To prevent mosquitoes from breeding, the Boston Public Health Commission advises people to turn over unused flower pots, buckets, wheelbarrows, and garbage cans; remove leaves and other debris that can clog gutters and trap water; dispose of or cover old tires; and cover swimming pools when not in use.

WNV is most commonly transmitted to humans by the bite of a mosquito infected with the virus, but it poses very low risk to most people. Following simple safety measures can further reduce the risk.

The City of Boston, in partnership with the Suffolk County Mosquito Control Project, has placed larvicide in catch basins and wetlands in Eastie, a process designed to reduce the mosquito population. Targeted, truck-mounted aerosol spraying has also been performed to help control the mosquito population in certain areas of Boston.

While WNV is most commonly transmitted to humans by the bite of a mosquito infected with the virus, it poses very low risk to humans.

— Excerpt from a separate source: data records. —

(* ================================================================== *)
(** * [loadReviews], [onChange] and [onSubmit] *)
(* ================================================================== *)

(** [`${n}`] for a status code. *)
Definition status_to_string (n : N) : jsstring :=
  lit (DecimalString.NilZero.string_of_uint (N.to_uint n)).

(** What [onSubmit] sends as [tags]. *)
Definition normalize_tags (raw : jsstring) : option (list jsstring) :=
  if JsString.truthy raw
  then Some (filter JsString.truthy (map trim (split comma raw)))
  else None.

(** [s || null] *)
Definition or_null (s : jsstring) : option jsstring :=
  if JsString.truthy s then Some s else None.

(** The object literal [payload] of [onSubmit], lines 89-101. *)
Definition make_payload (form : FormState) : Payload.t :=
  {| Payload.title := trim (title form);
     Payload.review := trim (review form);
     Payload.rating := Number (rating form);
     Payload.watched_on := or_null (watched_on form);
     Payload.poster_url := or_null (poster_url form);
     Payload.tags := normalize_tags (tags form) |}.

(** The names of the inputs that [onChange] is attached to. *)
Inductive FieldName :=
| title_field | rating_field | review_field
| watched_on_field | poster_url_field | tags_field.

(** [{ ...f, [name]: value }] *)
Definition set_field (name : FieldName) (value : jsstring) (f : FormState)
  : FormState :=
  match name with
  | title_field =>
      {| title := value; rating := rating f; review := review f;
         watched_on := watched_on f; poster_url := poster_url f;
         tags := tags f |}
  | rating_field =>
      {| title := title f; rating := FString value; review := review f;
         watched_on := watched_on f; poster_url := poster_url f;
         tags := tags f |}
  | review_field =>
      {| title := title f; rating := rating f; review := value;
         watched_on := watched_on f; poster_url := poster_url f;
         tags := tags f |}
  | watched_on_field =>
      {| title := title f; rating := rating f; review := review f;
         watched_on := value; poster_url := poster_url f; tags := tags f |}
  | poster_url_field =>
      {| title := title f; rating := rating f; review := review f;
         watched_on := watched_on f; poster_url := value; tags := tags f |}
  | tags_field =>
      {| title := title f; rating := rating f; review := review f;
         watched_on := watched_on f; poster_url := poster_url f;
         tags := value |}
  end.
(* ===== verification/BTree.v ===== *)
(** * BTree: ordered sets and maps

    [BTreeSet] and [BTreeMap] of the standard library: the ascending list of
    the elements, or of the entries, in the order they iterate, by the derived
    [Ord] of fixed-width byte arrays and of pairs of them. *)

From S2P Require Import Prelude Lex.

Open Scope nat_scope.

(** A total order given by [Ord::cmp]. *)
Class CmpOk {A} (cmp : A → A → comparison) : Prop := {
  cmp_eq x y : cmp x y = Eq ↔ x = y;
  cmp_swap x y : cmp y x = CompOpp (cmp x y);
  cmp_trans x y z : cmp x y = Lt → cmp y z = Lt → cmp x z = Lt;
}.
#[global] Arguments cmp_eq {A} cmp {_} x y.
#[global] Arguments cmp_swap {A} cmp {_} x y.
#[global] Arguments cmp_trans {A} cmp {_} x y z.

(** [Ord] of a pair. *)
Definition pair_cmp {A B} (ca : A → A → comparison) (cb : B → B → comparison) (x y : A * B) : comparison :=
  cmp_then (ca x.1 y.1) (cb x.2 y.2).

(** [Ord::max]: the second argument among equals. *)
Definition cmp_max {A} (cmp : A → A → comparison) (x y : A) : A := match cmp x y with Gt => x | _ => y end.

(** [BTreeSet::insert] keeps the element that is there. *)
Fixpoint bts_insert {A} (cmp : A → A → comparison) (x : A) (s : list A) : list A :=
  match s with
  | [] => [x]
  | y :: s' => match cmp x y with Lt => x :: s | Eq => s | Gt => y :: bts_insert cmp x s' end
  end.

(** [BTreeSet::extend] *)
Definition bts_extend {A} (cmp : A → A → comparison) (s other : list A) : list A :=
  foldl (λ s x, bts_insert cmp x s) s other.

(** [BTreeMap::get] *)
Fixpoint btm_get {K V} (cmp : K → K → comparison) (k : K) (m : list (K * V)) : option V :=
  match m with
  | [] => None
  | (k', v) :: m => match cmp k k' with Lt => None | Eq => Some v | Gt => btm_get cmp k m end
  end.

(** [entry(k).and_modify(f).or_insert(v)] *)
Fixpoint btm_upsert {K V} (cmp : K → K → comparison) (k : K) (f : V → V) (v : V) (m : list (K * V)) : list (K * V) :=
  match m with
  | [] => [(k, v)]
  | (k', v') :: m' =>
      match cmp k k' with
      | Lt => (k, v) :: m
      | Eq => (k', f v') :: m'
      | Gt => (k', v') :: btm_upsert cmp k f v m'
      end
  end.

(** ** Orders *)

Section order.
Context {A : Type} (cmp : A → A → comparison) `{!CmpOk cmp}.
Implicit Types x y z : A.

Lemma cmp_refl x : cmp x x = Eq.
Proof. by apply (cmp_eq cmp). Qed.

Lemma cmp_gt x y : cmp x y = Gt ↔ cmp y x = Lt.
Proof. rewrite (cmp_swap cmp x y). by destruct (cmp x y). Qed.

Lemma cmp_lt_neq x y : cmp x y = Lt → x ≠ y.
Proof. intros H ->. by rewrite cmp_refl in H. Qed.

(** [x ≤ y] *)
Lemma cmp_le_trans x y z : cmp x y ≠ Gt → cmp y z ≠ Gt → cmp x z ≠ Gt.
Proof.
  intros H1 H2. destruct (cmp x y) eqn:E1; [apply (cmp_eq cmp) in E1 as ->; done| |done].
  destruct (cmp y z) eqn:E2; [apply (cmp_eq cmp) in E2 as <-; congruence| |done]. by rewrite (cmp_trans cmp x y z).
Qed.

Lemma cmp_le_antisym x y : cmp x y ≠ Gt → cmp y x ≠ Gt → x = y.
Proof. rewrite (cmp_swap cmp x y). intros H1 H2. apply (cmp_eq cmp). by destruct (cmp x y). Qed.

Lemma cmp_max_le x y : cmp x (cmp_max cmp x y) ≠ Gt ∧ cmp y (cmp_max cmp x y) ≠ Gt.
Proof.
  unfold cmp_max. destruct (cmp x y) eqn:E; rewrite ?cmp_refl, ?E; (split; [done|]); try done.
  rewrite (cmp_swap cmp x y), E. done.
Qed.

Lemma cmp_max_either x y : cmp_max cmp x y = x ∨ cmp_max cmp x y = y.
Proof. unfold cmp_max. destruct (cmp x y); auto. Qed.

Lemma greatest_exists (l : list A) : l ≠ [] → ∃ m, m ∈ l ∧ ∀ x, x ∈ l → cmp x m ≠ Gt.
Proof.
  induction l as [|x l IH]; [done|]. intros _. destruct l as [|y l].
  - exists x. split; [by left|]. intros z ->%list_elem_of_singleton. by rewrite cmp_refl.
  - destruct IH as (m & Hm & Hmax); [done|]. destruct (cmp_max_le x m) as [H1 H2]. exists (cmp_max cmp x m). split.
    + destruct (cmp_max_either x m) as [-> | ->]; [by left|by right].
    + intros z [-> |Hz]%elem_of_cons; [done|]. eapply cmp_le_trans; [by apply Hmax|done].
Qed.

Abbreviation ascending := (Sorted.StronglySorted (λ x y, cmp x y = Lt)).

Lemma ascending_NoDup (l : list A) : ascending l → NoDup l.
Proof. apply strongly_sorted_NoDup. intros x H. by rewrite cmp_refl in H. Qed.

Lemma ascending_lookup (l : list A) i j x y : ascending l → l !! i = Some x → l !! j = Some y → i < j → cmp x y = Lt.
Proof.
  intros Hl Hx Hy Hij. rewrite <- (take_drop_middle l i x Hx) in Hl. apply StronglySorted_app in Hl as (_ & _ & Hl).
  apply Sorted.StronglySorted_inv in Hl as [_ Hl]. rewrite Forall_forall in Hl. apply Hl.
  apply list_elem_of_lookup. exists (j - S i). rewrite lookup_drop. rewrite <- Hy. f_equal. lia.
Qed.

(** Ascending lists are determined by their elements. *)
Lemma ascending_unique (l l' : list A) : ascending l → ascending l' → (∀ x, x ∈ l ↔ x ∈ l') → l = l'.
Proof.
  intros Hl Hl' Hx. apply (StronglySorted_unique_strong (λ x y, cmp x y = Lt)); [|done..|].
  - intros x y _ _ H1 H2. pose proof (cmp_trans cmp _ _ _ H1 H2) as E. by rewrite cmp_refl in E.
  - by apply NoDup_Permutation; [apply ascending_NoDup..|].
Qed.

Lemma elem_of_bts_insert x y (s : list A) : y ∈ bts_insert cmp x s ↔ y = x ∨ y ∈ s.
Proof.
  induction s as [|z s IH]; simpl; [set_solver|]. destruct (cmp x z) eqn:E; [apply (cmp_eq cmp) in E; set_solver|set_solver|].
  rewrite !elem_of_cons, IH. tauto.
Qed.

Lemma bts_insert_ascending x (s : list A) : ascending s → ascending (bts_insert cmp x s).
Proof.
  induction 1 as [|z s Hs IH Hz]; simpl; [by repeat constructor|]. destruct (cmp x z) eqn:E.
  - by constructor.
  - constructor; [by constructor|]. constructor; [done|]. eapply Forall_impl; [done|]. intros y. by apply (cmp_trans cmp).
  - constructor; [done|]. apply Forall_forall. intros y [-> |Hy]%elem_of_bts_insert; [by apply cmp_gt|].
    rewrite Forall_forall in Hz. auto.
Qed.

Lemma elem_of_bts_extend y (s other : list A) : y ∈ bts_extend cmp s other ↔ y ∈ s ∨ y ∈ other.
Proof.
  unfold bts_extend. revert s. induction other as [|x other IH]; intros s; simpl; [set_solver|].
  rewrite IH, elem_of_bts_insert. set_solver.
Qed.

Lemma bts_extend_ascending (s other : list A) : ascending s → ascending (bts_extend cmp s other).
Proof.
  unfold bts_extend. revert s. induction other as [|x other IH]; intros s Hs; simpl; [done|].
  apply IH. by apply bts_insert_ascending.
Qed.

(** An element inserted in the order is appended. *)
Lemma bts_insert_last x (s : list A) : Forall (λ y, cmp y x = Lt) s → bts_insert cmp x s = s ++ [x].
Proof.
  induction 1 as [|y s Hy _ IH]; [done|]. simpl. rewrite (proj2 (cmp_gt x y) Hy). by f_equal.
Qed.

Lemma bts_insert_length x (s : list A) : length (bts_insert cmp x s) <= S (length s).
Proof. induction s as [|y s IH]; simpl; [lia|]. destruct (cmp x y); simpl; lia. Qed.

Lemma bts_extend_length (s other : list A) : length (bts_extend cmp s other) <= length s + length other.
Proof.
  unfold bts_extend. revert s. induction other as [|x other IH]; intros s; simpl; [lia|].
  etransitivity; [apply IH|]. pose proof (bts_insert_length x s). lia.
Qed.
End order.

Abbreviation ascending cmp := (Sorted.StronglySorted (λ x y, cmp x y = Lt)).

#[global] Instance lex_cmp_ok : CmpOk lex_cmp.
Proof.
  split.
  - apply lex_cmp_eq.
  - induction x as [|a x IH]; intros [|b y]; try done. simpl. rewrite (N.compare_antisym a b).
    destruct (a ?= b)%N; simpl; [apply IH|done..].
  - intros x y z. rewrite !lex_cmp_lt. apply lex_lt_trans.
Qed.

#[global] Instance pair_cmp_ok {A B} (ca : A → A → comparison) (cb : B → B → comparison) :
  CmpOk ca → CmpOk cb → CmpOk (pair_cmp ca cb).
Proof.
  intros Ha Hb. split.
  - intros [a b] [a' b']. unfold pair_cmp, cmp_then. simpl. destruct (ca a a') eqn:E.
    + apply (cmp_eq ca) in E as ->. rewrite (cmp_eq cb). split; congruence.
    + split; [done|]. intros [= -> ->]. by rewrite (cmp_refl ca) in E.
    + split; [done|]. intros [= -> ->]. by rewrite (cmp_refl ca) in E.
  - intros [a b] [a' b']. unfold pair_cmp, cmp_then. simpl. rewrite (cmp_swap ca a a'), (cmp_swap cb b b').
    by destruct (ca a a').
  - intros [a b] [a' b'] [a'' b'']. unfold pair_cmp, cmp_then. simpl.
    destruct (ca a a') eqn:E1; [apply (cmp_eq ca) in E1 as ->| |done].
    + destruct (ca a' a''); [apply (cmp_trans cb)|done..].
    + intros _. destruct (ca a' a'') eqn:E2; [apply (cmp_eq ca) in E2 as ->; by rewrite E1| |done].
      by rewrite (cmp_trans ca a a' a'').
Qed.

(** ** Maps *)

Section map.
Context {K V : Type} (cmp : K → K → comparison) `{!CmpOk cmp}.
Implicit Types (m : list (K * V)) (k : K) (v : V).

Definition keys_ascending (m : list (K * V)) : Prop := ascending cmp m.*1.

Lemma btm_get_elem k v m : keys_ascending m → btm_get cmp k m = Some v ↔ (k, v) ∈ m.
Proof.
  unfold keys_ascending. induction m as [|[k' v'] m IH]; simpl; [set_solver|]. intros Hs.
  apply Sorted.StronglySorted_inv in Hs as [Hs Hk]. rewrite elem_of_cons.
  assert (∀ w, (k', w) ∉ m) as Hno.
  { intros w Hw. rewrite Forall_forall in Hk. specialize (Hk k' (list_elem_of_fmap_2 fst _ _ Hw)). by rewrite cmp_refl in Hk. }
  destruct (cmp k k') eqn:E.
  - apply (cmp_eq cmp) in E as ->. split; [intros [= ->]; by left|]. intros [[= ->]|H]; [done|by apply Hno in H].
  - split; [done|]. intros [[= -> ->]|H]; [by rewrite cmp_refl in E|].
    rewrite Forall_forall in Hk. specialize (Hk k (list_elem_of_fmap_2 fst _ _ H)).
    pose proof (cmp_trans cmp _ _ _ E Hk) as Hkk. by rewrite cmp_refl in Hkk.
  - rewrite IH by done. split; [by right|]. intros [[= -> ->]|H]; [by rewrite cmp_refl in E|done].
Qed.

Lemma btm_upsert_keys k f v m k' : k' ∈ (btm_upsert cmp k f v m).*1 ↔ k' = k ∨ k' ∈ m.*1.
Proof.
  induction m as [|[k1 v1] m IH]; simpl; [set_solver|]. destruct (cmp k k1) eqn:E; simpl.
  - apply (cmp_eq cmp) in E. set_solver.
  - set_solver.
  - rewrite !elem_of_cons, IH. tauto.
Qed.

Lemma btm_upsert_ascending k f v m : keys_ascending m → keys_ascending (btm_upsert cmp k f v m).
Proof.
  unfold keys_ascending. induction m as [|[k' v'] m IH]; simpl; [by repeat constructor|]. intros Hs.
  pose proof Hs as [Hm Hk]%Sorted.StronglySorted_inv. destruct (cmp k k') eqn:E; simpl; [done| |].
  - constructor; [done|]. constructor; [done|]. eapply Forall_impl; [done|]. intros y. by apply (cmp_trans cmp).
  - constructor; [by apply IH|]. apply Forall_forall. intros y [-> |Hy]%btm_upsert_keys; [by apply (cmp_gt cmp)|].
    rewrite Forall_forall in Hk. auto.
Qed.

(** [k] is looked up as modified or inserted, the other keys as before. *)
Lemma btm_upsert_get k f v m k' : keys_ascending m →
  btm_get cmp k' (btm_upsert cmp k f v m) =
    if decide (cmp k' k = Eq) then Some (from_option f v (btm_get cmp k m)) else btm_get cmp k' m.
Proof.
  unfold keys_ascending. induction m as [|[k1 v1] m IH]; simpl.
  { intros _. case_decide as E; [by rewrite E|]. by destruct (cmp k' k). }
  intros Hs. pose proof Hs as [Hm Hk]%Sorted.StronglySorted_inv. destruct (cmp k k1) eqn:E; simpl.
  - apply (cmp_eq cmp) in E as ->. case_decide as E'; [by rewrite E'|]. by destruct (cmp k' k1).
  - case_decide as E'; [by rewrite E'|]. destruct (cmp k' k) eqn:E2; [done| |done].
    by rewrite (cmp_trans cmp _ _ _ E2 E).
  - rewrite IH by done. case_decide as E'; [|done]. apply (cmp_eq cmp) in E' as ->. by rewrite E.
Qed.
End map.
Lemma find_first_set_spec s : vs_wf s →
  match find_first_set s with
  | Some i => i ∈ elements s ∧ ∀ j, j ∈ elements s → i ≤ j
  | None => elements s = ∅
  end.
Proof.
  intros Hs. unfold find_first_set. destruct (N.eqb_spec (bits s) 0) as [E|E]; simpl.
  { by apply elements_empty_iff. }
  pose proof Hs as Hhi. unfold vs_wf in Hs. rewrite lt_pow2_testbit in Hs.
  destruct (bits s) as [|p] eqn:Ep; [done|]. simpl.
  destruct (trailing_zeros_spec p) as [H1 H2].
  assert (trailing_zeros_pos p < 128).
  { apply N.lt_nge. intros ?. by rewrite Hs in H1. }
  split; [by rewrite elem_of_elements, Ep|].
  intros j [Hj Hb]%elem_of_elements. apply N.le_ngt. intros ?.
  by rewrite Ep, H2 in Hb.
Qed.

Lemma find_last_set_spec s : vs_wf s →
  match find_last_set s with
  | Some i => i ∈ elements s ∧ ∀ j, j ∈ elements s → j ≤ i
  | None => elements s = ∅
  end.
Proof.
  intros Hs. unfold find_last_set. destruct (N.eqb_spec (bits s) 0) as [E|E]; simpl.
  { by apply elements_empty_iff. }
  assert (N.log2 (bits s) < 128) by (apply N.log2_lt_pow2; [lia|done]).
  replace (127 - leading_zeros (bits s)) with (N.log2 (bits s))
    by (unfold leading_zeros; destruct (bits s); lia).
  split; [rewrite elem_of_elements; by rewrite N.bit_log2|].
  intros j [Hj Hb]%elem_of_elements. apply N.le_ngt. intros ?.
  by rewrite N.bits_above_log2 in Hb.
Qed.

Lemma wf_unset s i : vs_wf s → vs_wf (unset s i).
Proof. apply wf_land. Qed.

Lemma iter_next_spec fuel s : vs_wf s → (size (elements s) ≤ fuel)%nat →
  list_to_set (iter_next fuel s) = elements s ∧
  Sorted.StronglySorted N.lt (iter_next fuel s).
Proof.
  revert s. induction fuel as [|fuel IH]; intros s Hs Hsz; simpl.
  { assert (elements s = ∅) as -> by (apply leibniz_equiv, size_empty_inv; lia).
    split; [done|constructor]. }
  unfold drain_next_ascending. pose proof (find_first_set_spec s Hs) as Hf.
  destruct (find_first_set s) as [i|]; [|simpl; rewrite Hf; split; [done|constructor]].
  destruct Hf as [Hi Hmin]. assert (i < 128) as Hi128 by by apply elem_of_elements in Hi as [? _].
  destruct (IH (unset s i)) as [IH1 IH2]; [by apply wf_unset| |].
  { rewrite elements_unset by done. rewrite size_difference by set_solver.
    rewrite size_singleton. lia. }
  rewrite elements_unset in IH1 by done. split.
  - simpl. rewrite IH1. apply set_eq. intros j.
    destruct (decide (j = i)); set_solver.
  - constructor; [done|]. apply Forall_forall. intros j Hj.
    assert (j ∈ elements s ∖ {[i]}) as [Hj1 Hj2]%elem_of_difference
      by by rewrite <-IH1, elem_of_list_to_set.
    assert (j ≠ i) by set_solver. apply Hmin in Hj1. lia.
Qed.
Lemma owner_retain_witness :
  root (ex_cover 16 [32; 33]) = OwnerBranch 32 (Owner 16) (OwnerBranch 1 (Owner 32) (Owner 33)) ∧
  ∃ c, retain (Some (ex_cover 16 [32; 33])) 48 = Some (Some c) ∧ cover_ok c ∧ latest_address c = 48 ∧
    owner_set (Some c) = {[48]} ∪ owner_set (Some (ex_cover 16 [32; 33])).
Proof.
  split; [reflexivity|]. apply (owner_retain (Some (ex_cover 16 [32; 33])) 48); [|reflexivity].
  apply ex_cover_receipt. repeat constructor.
Defined.

Lemma owner_union_witness :
  ∃ u, union false (Some (ex_cover 16 [32])) (Some (ex_cover 48 [32; 80])) = Some u ∧
    len <$> u = Some 4 ∧
    owner_set u = owner_set (Some (ex_cover 16 [32])) ∪ owner_set (Some (ex_cover 48 [32; 80])).
Proof.
  destruct (owner_union false (Some (ex_cover 16 [32])) (Some (ex_cover 48 [32; 80])))
    as (u & Hu & _ & Hs & _); [apply ex_cover_receipt; repeat constructor..|done|].
  exists u. split; [done|]. split; [|done]. vm_compute in Hu. injection Hu as <-. reflexivity.
Defined.

Lemma owner_covers_witness :
  covers (ex_cover 16 [32; 48]) (ex_cover 48 [16]) = true ∧
  covers (ex_cover 48 [16]) (ex_cover 16 [32; 48]) = false ∧
  owner_set (Some (ex_cover 48 [16])) ⊆ owner_set (Some (ex_cover 16 [32; 48])).
Proof.
  split; [reflexivity|]. split; [reflexivity|].
  apply (bool_decide_eq_true_1 (owner_set (Some (ex_cover 48 [16])) ⊆ owner_set (Some (ex_cover 16 [32; 48])))).
  rewrite <-owner_covers; [reflexivity|apply ex_cover_ok; repeat constructor..].
Defined.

About one in 150 people infected with WNV will develop severe illness. The severe symptoms can include high fever, headache, neck stiffness, stupor, disorientation, coma, tremors, convulsions, muscle weakness, vision loss, numbness and paralysis. These symptoms may last several weeks, and neurological effects may be permanent.

Up to 20 percent of the people who become infected have symptoms such as fever, headache, and body aches, nausea, vomiting, and sometimes swollen lymph glands or a skin rash on the chest, stomach and back. Symptoms can last for as short as a few days, though even healthy people have become sick for several weeks.

Approximately 80 percent of people (about 4 out of 5) who are infected with WNV will not show any symptoms at all.

People typically develop symptoms between 3 and 14 days after the infected mosquito bites them.